I sat there wondering.... how did I end up in this place where I would have to announce my diagnosis like the way people make fun of support group meetings "My name is Tamar and I have pancreatic cancer that has spread to my liver etc..." I was pretty sure that I am not ready for that kind of support group. As it was each persons turn I tried so hard to feel something. Clearly people believe in this, how come I couldn't even feel anything when it wasn't focused on me... surely I should be able to feel something. I wondered what Sharon was thinking.... we haven't done a whole lot of woo woo stuff together so we don't really know each others woo threshold. When they got to me... I announced myself in full support group form and they went to work.... pretty quickly one quadrant of my body got hot and I felt my head needing to turn to the left strongly....then things shifted,....I could breathe a little better and deeper.... the pain moved to the left where it had not been.... my stent didn't feel so irritated...the heat grew to cover most of my left side and then my whole abdomen... the pain shifted to be lower.....I felt energized and hot..... "How are you feeling"...." good, hot, whoa.... "

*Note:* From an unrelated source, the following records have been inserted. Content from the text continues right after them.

(* ===== verification/GoTime.v ===== *)
(** Go's [time] package as far as the code uses it: UTC instants as seconds since
    1970-01-01T00:00:00Z (the code never looks at smaller units), truncation to the
    hour and the two layouts that are formatted.  Years 0 to 9999. *)

From Stdlib Require Import Ascii ZArith Lia.
From stdpp Require Import base strings list.
From S2P Require Import Prelude Utf8 GoStrings Hash.

Local Open Scope Z_scope.

Definition Time := Z.

(** [t.UTC().Truncate(time.Hour)] *)
Definition TruncateHour (t : Time) : Time := t - t mod 3600.

(** Days since the epoch to (year, month, day) of the Gregorian calendar. *)
Definition civil (days : Z) : Z * Z * Z :=
  let z := days + 719468 in
  let era := z / 146097 in
  let doe := z mod 146097 in
  let yoe := (doe - doe / 1460 + doe / 36524 - doe / 146096) / 365 in
  let doy := doe - (365 * yoe + yoe / 4 - yoe / 100) in
  let mp := (5 * doy + 2) / 153 in
  let d := doy - (153 * mp + 2) / 5 + 1 in
  let m := if mp <? 10 then mp + 3 else mp - 9 in
  let y := yoe + era * 400 in
  (if m <=? 2 then y + 1 else y, m, d).

Definition dig (n : Z) : ascii := byte_of_Z (48 + n mod 10).
Definition two (n : Z) : list ascii := [dig (n / 10); dig n].
Definition four (n : Z) : list ascii := [dig (n / 1000); dig (n / 100); dig (n / 10); dig n].

(** The layout "2006-01-02" *)
Definition format_date (t : Time) : list ascii :=
  let '(y, m, d) := civil (t / 86400) in
  four y ++ ["-"%char] ++ two m ++ ["-"%char] ++ two d.

Definition Hour (t : Time) : Z := t mod 86400 / 3600.

(** The layout "2006-01-02T15" *)
Definition FormatHour (t : Time) : string :=
  of_chars (format_date t ++ ["T"%char] ++ two (Hour t)).

(** [time.RFC3339] of a UTC instant *)
Definition FormatRFC3339 (t : Time) : string :=
  of_chars (format_date t ++ ["T"%char] ++ two (Hour t) ++ [":"%char]
    ++ two (t mod 3600 / 60) ++ [":"%char] ++ two (t mod 60) ++ ["Z"%char]).

Example format_epoch : FormatRFC3339 0 = "1970-01-01T00:00:00Z".
Proof. vm_compute. reflexivity. Qed.

Example format_leap : FormatRFC3339 1709210096 = "2024-02-29T12:34:56Z".
Proof. vm_compute. reflexivity. Qed.

Example format_hour_ex : FormatHour (TruncateHour 1709210096) = "2024-02-29T12".
Proof. vm_compute. reflexivity. Qed.

Lemma dig_bz n : 48 <= bz (dig n) <= 57.
Proof.
  unfold dig. pose proof (Z.mod_pos_bound n 10 ltac:(lia)). rewrite bz_byte_of_Z; lia.
Qed.

Lemma dig_alnum n : alnum (dig n) = true.
Proof.
  unfold alnum. apply orb_true_iff. right. apply in_range_true. pose proof (dig_bz n). lia.
Qed.

Lemma truncate_hour_aligned t : TruncateHour t mod 3600 = 0.
Proof.
  unfold TruncateHour. pose proof (Z.div_mod t 3600 ltac:(lia)).
  replace (t - t mod 3600) with (t / 3600 * 3600) by lia. apply Z_mod_mult.
Qed.

Lemma truncate_hour_idem t : TruncateHour (TruncateHour t) = TruncateHour t.
Proof. unfold TruncateHour at 1. rewrite truncate_hour_aligned. lia. Qed.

This is whacked out shit but I am sold it felt strong..... Since then I have participated in two telephone conference calls of the same thing.... not so powerful but I will still give it a chance.... I think I am kind of attached to having such a huge amount of sensation..... oh attachment...here you are again.
Give me a plastic doll and a sharp hammer.
If nothing else, it felt like they wanted me to live.... they seemed psyched that I was there and seemed convinced that I don't have to die now. What a difference.